New report predicts shortfall of 100,000 care home beds by 2020

Bupa warns that if councils’ adult social care budgets are not ring-fenced, the UK risks a shortfall of nearly 100,000 care home beds over the next decade.  This reduction will lead to a bed-blocking crisis for the NHS, and a postcode lottery for aged care as shortages emerge across the country.

A new report from Bupa reveals that real-term spending cuts to care will reduce the number of care home beds by 81,000 over the coming decade.  At the same time our ageing population is likely to see an additional 18,000 older people needing care.  These two factors could result in almost 100,000 older people being left at home or admitted to hospitals – potentially occupying half of the NHS’s beds.

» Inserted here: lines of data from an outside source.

(* ===== verification/Multicast.v ===== *)
(** Multicast sockets: the options of [src/net/ipv4], the socket of [src/socket.go] and the
    configuration of [UDPPeer] in [src/multicast/peer.go] and [src/multicast/util.go].

    Reading and writing of a peer are in [UDPPeer.v]. *)

From stdpp Require Import gmap strings.
From Stdlib Require Import Ascii String.
From S2P Require Import Prelude NetAddr ParseAddr SocketOpts EventLoop Poller Sockets.

(** * Interfaces *)

Record Interface : Type := mkInterface { if_name : string; if_up : bool; if_multicast : bool }.

(** The addresses [iff.Addrs()] lists. *)
Inductive ifAddr : Type := IPAddr (ip : list byte) | IPNet (ip : list byte) | IfUDPAddr (ip : list byte) | OtherAddr.

Class Interfaces (S : Type) := {
  InterfaceByName : S -> string -> S * (Interface + error);
  Addrs : S -> Interface -> S * (list ifAddr + error)
}.

(** * Constants *)

Definition IPPROTO_IP : Z := 0.
Definition IP_MULTICAST_IF : Z := 32.
Definition IP_MULTICAST_TTL : Z := 33.
Definition IP_MULTICAST_LOOP : Z := 34.
Definition IP_ADD_MEMBERSHIP : Z := 35.
Definition IP_DROP_MEMBERSHIP : Z := 36.
Definition IP_UNBLOCK_SOURCE : Z := 37.
Definition IP_BLOCK_SOURCE : Z := 38.
Definition IP_ADD_SOURCE_MEMBERSHIP : Z := 39.
Definition IP_DROP_SOURCE_MEMBERSHIP : Z := 40.
Definition IP_MULTICAST_ALL : Z := 49.
Definition SO_BINDTODEVICE : Z := 25.
(* ===== verification/MulticastSpec.v ===== *)
(** The theorems on [Multicast.v]: the requests that reach the kernel, and that a peer knows
    its own settings. *)

From stdpp Require Import gmap strings.
From Stdlib Require Import Ascii String FunctionalExtensionality.
From S2P Require Import Prelude NetAddr ParseAddr SocketOpts EventLoop Poller Sockets SocketsSpec Multicast.

(** * Addresses *)

Lemma ipv4_fields_length s : forall fields val digLen prevDot bs, zlen fields <= 3 ->
  ipv4_fields s fields val digLen prevDot = Some bs -> length bs = 4%nat.
Proof.
  induction s as [| c s IH]; intros fields val digLen prevDot bs Hl; cbn [ipv4_fields].
  - case_decide; [done |]; intros [= <-]; rewrite length_fmap, length_app; cbn; lia.
  - destruct (is_digit c); repeat case_decide; try done; apply IH; try done; rewrite length_app; cbn; lia.
Qed.

Lemma ParseAddr_length str b : ParseAddr str = Some (AddrFrom4 b) -> length b = 4%nat.
Proof.
  unfold ParseAddr; destruct (address_kind _) as [[] |]; [| | done].
  - intros (bs & E & [= ->])%fmap_Some; eapply ipv4_fields_length; [| exact E]; cbn; lia.
  - by intros (bs & E & [=])%fmap_Some.
Qed.

Lemma copy4_id b : length b = 4%nat -> copy4 b = b.
Proof. by destruct b as [| ? [| ? [| ? [| ? []]]]]. Qed.

Lemma To4_length ip : To4 ip <> [] -> length (To4 ip) = 4%nat.
Proof. unfold To4; repeat case_decide; try done; [lia |]; rewrite length_drop; lia. Qed.

Lemma group_parses str g : ParseAddr str = Some (AddrFrom4 g) -> IsMulticast (AddrFrom4 g) = true ->
  parseMulticastIP str = inl (AddrFrom4 g) /\ copy4 g = g.
Proof.
  intros Hp Hm; unfold parseMulticastIP, parseIP; rewrite Hp, Hm; split; [done |].
  by eapply copy4_id, ParseAddr_length.
Qed.

Lemma source_parses str src : ParseAddr str = Some (AddrFrom4 src) ->
  parseSource str = inl (AddrFrom4 src) /\ parseIP str = inl (AddrFrom4 src) /\ copy4 src = src.
Proof.
  intros Hp; unfold parseSource, parseIP; rewrite Hp; split_and!; [| done | by eapply copy4_id, ParseAddr_length].
  case_decide as Hl; [done |]; destruct str; [done | cbn in Hl; lia].
Qed.

Section requests.
Context {S : Type} `{!System S} `{!Sockets S} `{!Interfaces S}.
Implicit Types (s : S) (p : peerConfig).

(** * Membership *)

(** C30: For a multicast group and a source given as four-byte IPv4 addresses (not in the
    IPv4-in-IPv6 form, which is lost on the way), joining, leaving, blocking and unblocking
    reach the kernel as exactly one request, whose result they return: the option of the operation with the four bytes of the group,
    0.0.0.0 for the interface that is not given and, where there is one, the four bytes of
    the source.  What is left is what was joined. *)
Theorem membership_requests s p (group source : string) (g src : list byte) :
  ParseAddr group = Some (AddrFrom4 g) -> IsMulticast (AddrFrom4 g) = true ->
  ParseAddr source = Some (AddrFrom4 src) ->
  let ask opt bytes := Ret (sys_setsockopt s (cfg_fd p) IPPROTO_IP opt bytes) in
  Join s p group = ask IP_ADD_MEMBERSHIP (g ++ zero4) /\
  JoinSource s p group source = ask IP_ADD_SOURCE_MEMBERSHIP (g ++ zero4 ++ src) /\
  Leave s p group = ask IP_DROP_MEMBERSHIP (g ++ zero4) /\
  LeaveSource s p group source = ask IP_DROP_SOURCE_MEMBERSHIP (g ++ zero4 ++ src) /\
  BlockSource s p group source = ask IP_BLOCK_SOURCE (g ++ zero4 ++ src) /\
  UnblockSource s p group source = ask IP_UNBLOCK_SOURCE (g ++ zero4 ++ src).
Proof.
  intros Hg Hm Hs; destruct (group_parses group g Hg Hm) as [Hp Hc], (source_parses source src Hs) as (Hq & Hi & Hd).
  unfold Join, JoinOn, JoinSource, JoinSourceOn, Leave, LeaveSource, BlockSource, UnblockSource, withSource.
  rewrite Hp, Hq, Hi; cbn [Is4 orb].
  unfold joinIPv4, leaveIPv4, AddMembership, AddSourceMembership, DropMembership, DropSourceMembership,
    ipv4_BlockSource, ipv4_UnblockSource, mreq_bytes, mreqSource_bytes.
  rewrite !(decide_False (P := AddrFrom4 src = AddrZero)) by done.
  rewrite !decide_True by done; cbn [prepareAddMembership prepareDropMembership Multiaddr mreq_Interface src_Multiaddr
    src_Interface Sourceaddr AsSlice]; rewrite ?Hc, ?Hd; split_and!; done.
Qed.
(* ===== verification/SocketDevice.v ===== *)
(** The rest of [Socket] in [src/socket.go] and its binding to a device in
    [src/socket_linux.go]: the object with its descriptor and the interface it is bound to. *)

From stdpp Require Import gmap strings.
From Stdlib Require Import String.
From S2P Require Import Prelude NetAddr ParseAddr SocketOpts EventLoop Poller Sockets SocketsSpec Multicast MulticastSpec.

Inductive SocketProtocol : Type := SocketProtocolTCP | SocketProtocolUDP.

Record Socket : Type := mkSocket {
  so_domain : SocketDomain; so_type : SocketType; so_protocol : SocketProtocol; so_fd : Z; boundInterface : option Interface }.

(** [fmt.Errorf("NoDelay is a TCP protocol specific socket option")]. *)
Definition errNotTCP : error := ErrOther (-40).
Definition EINVAL : error := ErrOther 22.
Definition IFNAMSIZ : Z := 16.

Section socket.
Context {S : Type} `{!System S} `{!Sockets S} `{!Interfaces S}.
Implicit Types (s : S) (k : Socket).

Definition Socket_New s (domain : SocketDomain) (socketType : SocketType) (protocol : SocketProtocol) : S * (Socket + error) :=
  let '(s, r) := NewSocket s domain socketType in
  (s, match r with inl fd => inl (mkSocket domain socketType protocol fd None) | inr e => inr e end).

Definition SetNoDelay s k (delay : bool) : S * option error :=
  match so_protocol k with
  | SocketProtocolTCP => SetsockoptInt s (so_fd k) IPPROTO_TCP TCP_NODELAY (b2i delay)
  | SocketProtocolUDP => (s, Some errNotTCP)
  end.

Definition Socket_Close s k : S * Socket * option error :=
  if decide (0 <= so_fd k) then
    let '(s, err) := sys_close s (so_fd k) in
    (s, mkSocket (so_domain k) (so_type k) (so_protocol k) (-1) (boundInterface k), err)
  else (s, k, None).

Definition set_bound k (iff : option Interface) : Socket :=
  mkSocket (so_domain k) (so_type k) (so_protocol k) (so_fd k) iff.

(** [BindToDevice] of [Multicast.v] with the field it sets. *)
Definition Socket_BindToDevice s k (name : string) : S * Socket * (Interface + error) :=
  let '(s, r) := BindToDevice s (so_fd k) name in
  (s, match r with inl iff => set_bound k (Some iff) | inr _ => k end, r).

(** The option is set to nothing: the length given is 0. *)
Definition UnbindFromDevice s k : S * Socket * option error :=
  match boundInterface k with
  | None => (s, k, None)
  | Some _ =>
      let '(s, err) := sys_setsockopt s (so_fd k) SOL_SOCKET SO_BINDTODEVICE [] in
      (s, match err with None => set_bound k None | Some _ => k end, err)
  end.

(** The length given for the buffer is 0. *)
Definition GetBoundDevice s (fd : Z) : S * (list byte + error) :=
  let '(s, r) := sys_getsockopt s fd SOL_SOCKET SO_BINDTODEVICE 0 in
  (s, match r with inl into => inl into | inr e => inr e end).
End socket.

(** What socket(7) says of SO_BINDTODEVICE: the name is stored, an empty one or a length of
    zero removes the binding, and reading it takes a buffer of [IFNAMSIZ] bytes. *)
Class DeviceStore (S : Type) `{!System S} `{!Sockets S} `{!Interfaces S} := {
  device : S -> Z -> option (list byte);
  set_device : forall s fd v s' err, sys_setsockopt s fd SOL_SOCKET SO_BINDTODEVICE v = (s', err) ->
    forall fd', device s' fd' =
      if decide (fd' = fd /\ err = None) then (if decide (v = []) then None else Some v) else device s fd';
  get_device : forall s fd n s' r, sys_getsockopt s fd SOL_SOCKET SO_BINDTODEVICE n = (s', r) ->
    r = match device s fd with
        | None => inl []
        | Some v => if decide (n < IFNAMSIZ) then inr EINVAL else inl (v ++ [Byte.x00])
        end
}.

Lemma string_bytes_nil str : string_bytes str = [] -> str = EmptyString.
Proof. by destruct str. Qed.

(** C37: binding a socket to a device tells the kernel the name of the interface and records
    the interface in the object; on an error, of the look-up or of the system call, neither
    the object nor the binding of any socket changes.  The call [UnbindFromDevice] makes is
    the one socket(7) documents for removing a binding (its comment says it does not work):
    where the system accepts it the socket is unbound, in the kernel and in the object, and
    where it refuses neither changes.  [GetBoundDevice] never tells the name: it offers a
    buffer of length 0, so it fails while the socket is bound and returns the empty string
    when it is not.  [Close] closes the descriptor once; a second call does nothing.  The
    socket is open and not bound before, and looking up an interface changes no binding and
    finds one with a name. *)
Theorem socket_device {S : Type} `{!System S} `{!Sockets S} `{!Interfaces S} `{!DeviceStore S} (s : S) (k : Socket) (name : string) :
  0 <= so_fd k -> boundInterface k = None -> device s (so_fd k) = None ->
  (forall s' r, InterfaceByName s name = (s', r) ->
     (forall fd, device s' fd = device s fd) /\ (forall iff, r = inl iff -> if_name iff <> EmptyString)) ->
  match Socket_BindToDevice s k name with
  | (s1, k1, inr _) => k1 = k /\ forall fd, device s1 fd = device s fd
  | (s1, k1, inl iff) =>
      boundInterface k1 = Some iff /\
      (forall fd, device s1 fd = if decide (fd = so_fd k) then Some (string_bytes (if_name iff)) else device s fd) /\
      (GetBoundDevice s1 (so_fd k1)).2 = inr EINVAL /\
      match UnbindFromDevice s1 k1 with
      | (s2, k2, Some _) => k2 = k1 /\ forall fd, device s2 fd = device s1 fd
      | (s2, k2, None) => k2 = k /\ (forall fd, device s2 fd = device s fd) /\ (GetBoundDevice s2 (so_fd k2)).2 = inl []
      end
  end /\
  let '(s1, k1, err) := Socket_Close s k in
  so_fd k1 = -1 /\ socks s1 = delete (so_fd k) (socks s) /\ Socket_Close s1 k1 = (s1, k1, None).
Proof.
  intros Hfd Hb Hd Hn; split.
  - unfold Socket_BindToDevice, BindToDevice; destruct (InterfaceByName s name) as [s' [iff | e]] eqn:Ei;
      destruct (Hn _ _ eq_refl) as [Hd' Hne]; [| by split].
    destruct (sys_setsockopt s' _ _ _ _) as [s1 [e |]] eqn:E1; pose proof (set_device _ _ _ _ _ E1) as D1.
    { split; [done |]; intros fd; rewrite D1, decide_False by (by intros [_ ?]); apply Hd'. }
    assert (forall fd, device s1 fd = if decide (fd = so_fd k) then Some (string_bytes (if_name iff)) else device s fd) as D.
    { intros fd; rewrite D1; destruct (decide (fd = so_fd k)) as [-> |].
      - rewrite decide_True, decide_False by (done || by intros ?%string_bytes_nil%(Hne _ eq_refl)); done.
      - rewrite decide_False by (by intros [? _]); apply Hd'. }
    pose proof (D (so_fd k)) as Dk; rewrite decide_True in Dk by done.
    split_and!; [done | done | |].
    + unfold GetBoundDevice; cbn [so_fd set_bound]; destruct (sys_getsockopt s1 _ _ _ _) as [s2 r] eqn:E2.
      apply get_device in E2; rewrite Dk in E2; by subst r.
    + unfold UnbindFromDevice; cbn [boundInterface set_bound so_fd]; destruct (sys_setsockopt s1 _ _ _ _) as [s2 [e |]] eqn:E2;
        pose proof (set_device _ _ _ _ _ E2) as D2.
      { split; [done |]; intros fd; by rewrite D2, decide_False by (by intros [_ ?]). }
      assert (forall fd, device s2 fd = device s fd) as D3.
      { intros fd; rewrite D2, D; destruct (decide (fd = so_fd k)) as [-> |].
        - by rewrite decide_True by done.
        - by rewrite decide_False by (by intros [? _]). }
      split_and!; [destruct k; cbn in *; by subst | done |].
      unfold GetBoundDevice; cbn [so_fd set_bound]; destruct (sys_getsockopt s2 _ _ _ _) as [s3 r] eqn:E3.
      apply get_device in E3; rewrite D3, Hd in E3; by subst r.
  - unfold Socket_Close at 1; rewrite decide_True by done; destruct (sys_close s (so_fd k)) as [s1 err] eqn:E.
    split_and!; [done | by eapply close_socks | done].
Qed.

#[export] Instance sim_DeviceStore : DeviceStore net_sim.
Proof.
  refine {| device := fun s fd => match sim_opts s !! (fd, SOL_SOCKET, SO_BINDTODEVICE) with Some (b :: v) => Some (b :: v) | _ => None end |}.
  - intros s fd v s' err E fd'; cbn in E; injection E as <- <-; cbn [sim_opts].
    destruct (decide (fd' = fd)) as [-> | Hne].
    + rewrite lookup_insert_eq, decide_True by done; by destruct v.
    + rewrite lookup_insert_ne, decide_False by (by intros [? _] || congruence); done.
  - intros s fd n s' r E; cbn in E; injection E as <- <-; unfold sim_getsockopt; rewrite decide_True by done.
    destruct (sim_opts s !! _) as [[| b v] |]; [done | | done]; done.
Defined.

Lemma socket_device_witness :
  let k := mkSocket SocketDomainIPv4 SocketTypeDatagram SocketProtocolUDP 3 None in
  exists s1 k1 iff, Socket_BindToDevice (fresh_sim []) k "eth0" = (s1, k1, inl iff) /\
    device s1 3 = Some (string_bytes "eth0") /\ (GetBoundDevice s1 3).2 = inr EINVAL.
Proof.
  intros k; destruct (socket_device (fresh_sim []) k "eth0") as [Hb _];
    [cbn; lia | reflexivity | reflexivity | intros s' r [= <- <-]; split; [done | by intros iff [= <-]] |].
  destruct (Socket_BindToDevice (fresh_sim []) k "eth0") as [[s1 k1] [iff | e]] eqn:E; [| discriminate E].
  destruct Hb as (_ & Hd & Hg & _); exists s1, k1, iff; assert (if_name iff = "eth0"%string /\ so_fd k1 = 3) as [Hi Hf] by (by injection E as <- <- <-).
  specialize (Hd 3); rewrite Hi in Hd; rewrite Hf in Hg; split_and!; [reflexivity | exact Hd | exact Hg].
Defined.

As local council budgets are being set across the country, Bupa is calling for the £2bn the government ear-marked for adult social care to be ring-fenced and spent on the purpose for which it was intended – caring for frail, older people and to take into account care home inflation. There is real concern that hard-pressed councils may direct the money to plug holes in other budgets.

Mark Ellerby of Bupa says, “The scale of the problem is much bigger than we thought.  Unless councils protect funding for the elderly, thousands of vulnerable, frail older people will be unable to get the care home places they need and will have no option but to go into hospital.  Not only is this deeply concerning for them and their families, but it is also worrying for the already stretched NHS as it will create a bed blocking crisis which will affect us all.”
 
The report, ‘Who Cares?’ Funding Adult Social Care Over the Next Decade’, lays bare the realities of the impact continuing under-funding of care home places will have on the wider health sector; care home beds will go as providers with large debts fail, fewer new care homes will be built and less will be spent on maintaining existing homes.